YOUR TASK
Scan the material for the word "string", and copy each line where it shows up.

EXCERPTED RECORDS
(** X7: at a fixed height and table the discharge is additive in the gate
    count and proportional to the duration: the entry for [g1 + g2] gates has
    the sum of the discharges for [g1] and for [g2] gates, and the entry for
    [k] times the duration has [k] times the discharge. *)
Theorem discharge_is_linear (now : string) (g1 g2 : Z) (hours k h : Q)
    (df : DataFrame) (c1 c2 : calculation) :
  calculate_discharge now g1 hours h df = Ok c1 ->
  calculate_discharge now g2 hours h df = Ok c2 ->
  (exists c, calculate_discharge now (g1 + g2) hours h df = Ok c /\
             discharge c == discharge c1 + discharge c2) /\
  (exists c, calculate_discharge now g1 (k * hours) h df = Ok c /\
             discharge c == k * discharge c1).
Proof.
  intros H1 H2.
  destruct (calculate_discharge_inv _ _ _ _ _ _ H1) as (rate & exact & Hget & ->).
  destruct (calculate_discharge_inv _ _ _ _ _ _ H2) as (rate' & exact' & Hget' & ->).
  rewrite Hget in Hget'. injection Hget' as <- <-.
  split; eexists; (split; [apply (calculate_discharge_found _ _ _ _ _ _ _ Hget)|]);
    cbn [discharge].
  - rewrite inject_Z_plus. field.
  - field.
Qed.

Lemma discharge_is_linear_witness :
  (exists c, calculate_discharge "2025-01-01 00:00:00" (2 + 3) 3 0.50
               create_sample_csv = Ok c /\
             discharge c == (54000 # 384) + (81000 # 384)) /\
  (exists c, calculate_discharge "2025-01-01 00:00:00" 2 (4 * 3) 0.50
               create_sample_csv = Ok c /\
             discharge c == 4 * (54000 # 384)).
Proof.
  apply (discharge_is_linear "2025-01-01 00:00:00" 2 3 3 4 0.50
           create_sample_csv
           {| timestamp := "2025-01-01 00:00:00"; num_gates := 2;
              duration := 3; gate_height := 0.50; cfs_value := 9000;
              discharge := 54000 # 384; exact_match := true |}
           {| timestamp := "2025-01-01 00:00:00"; num_gates := 3;
              duration := 3; gate_height := 0.50; cfs_value := 9000;
              discharge := 81000 # 384; exact_match := true |});
    reflexivity.
Defined.

(** X8: with a gate count and a duration that are not negative and a table
    whose rates are not negative, the discharge of the entry is not negative;
    with 16 gates for 24 hours it is the rate itself. *)
Theorem discharge_sign_and_unit (now : string) (gates : Z) (hours h : Q)
    (df : DataFrame) (c : calculation) :
  (forall r, In r df -> 0 <= cfs r) ->
  calculate_discharge now gates hours h df = Ok c ->
  ((0 <= gates)%Z -> 0 <= hours -> 0 <= discharge c) /\
  (gates = 16%Z -> hours == 24 -> discharge c == cfs_value c).
Proof.
  intros Hrates Hcalc.
  destruct (calculate_discharge_inv _ _ _ _ _ _ Hcalc)
    as (rate & exact & Hget & ->).
  cbn [discharge cfs_value]. split.
  - intros Hg Hh.
    assert (Hrate : 0 <= rate).
    { destruct (get_cfs_for_height_inv h df rate exact Hget)
        as [(_ & r & l & Hsel & ->)|(_ & _ & i & r & _ & Hr & ->)].
      - apply Hrates. apply (select_height_In h df r). rewrite Hsel.
        left. reflexivity.
      - apply Hrates. exact (nth_error_In _ _ Hr). }
    assert (Hgq : 0 <= inject_Z gates).
    { change 0 with (inject_Z 0). rewrite <- Zle_Qle. exact Hg. }
    apply Qle_shift_div_l; [reflexivity|].
    rewrite Qmult_0_l. apply Qmult_le_0_compat; [|exact Hrate].
    apply Qmult_le_0_compat; assumption.
  - intros -> Hh. rewrite Hh. field.
Qed.

Lemma discharge_sign_and_unit_witness :
  0 <= (11136000 # 384) /\ (11136000 # 384) == 29000.
Proof.
  assert (Hrates : forall r, In r create_sample_csv -> 0 <= cfs r).
  { intros r Hin. simpl in Hin.
    repeat (destruct Hin as [<-|Hin]; [intros H; discriminate H|]).
    destruct Hin. }
  destruct (discharge_sign_and_unit "2025-01-01 00:00:00" 16 24 1.75
              create_sample_csv
              {| timestamp := "2025-01-01 00:00:00"; num_gates := 16;
                 duration := 24; gate_height := 1.75; cfs_value := 29000;
                 discharge := 11136000 # 384; exact_match := false |}
              Hrates eq_refl) as [Hsign Hunit].
  split.
  - apply Hsign; [lia|lra].
  - apply Hunit; reflexivity.
Defined.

SOLUTION FOR THIS EXERCISE
Theorem discharge_is_linear (now : string) (g1 g2 : Z) (hours k h : Q)
Theorem discharge_sign_and_unit (now : string) (gates : Z) (hours h : Q)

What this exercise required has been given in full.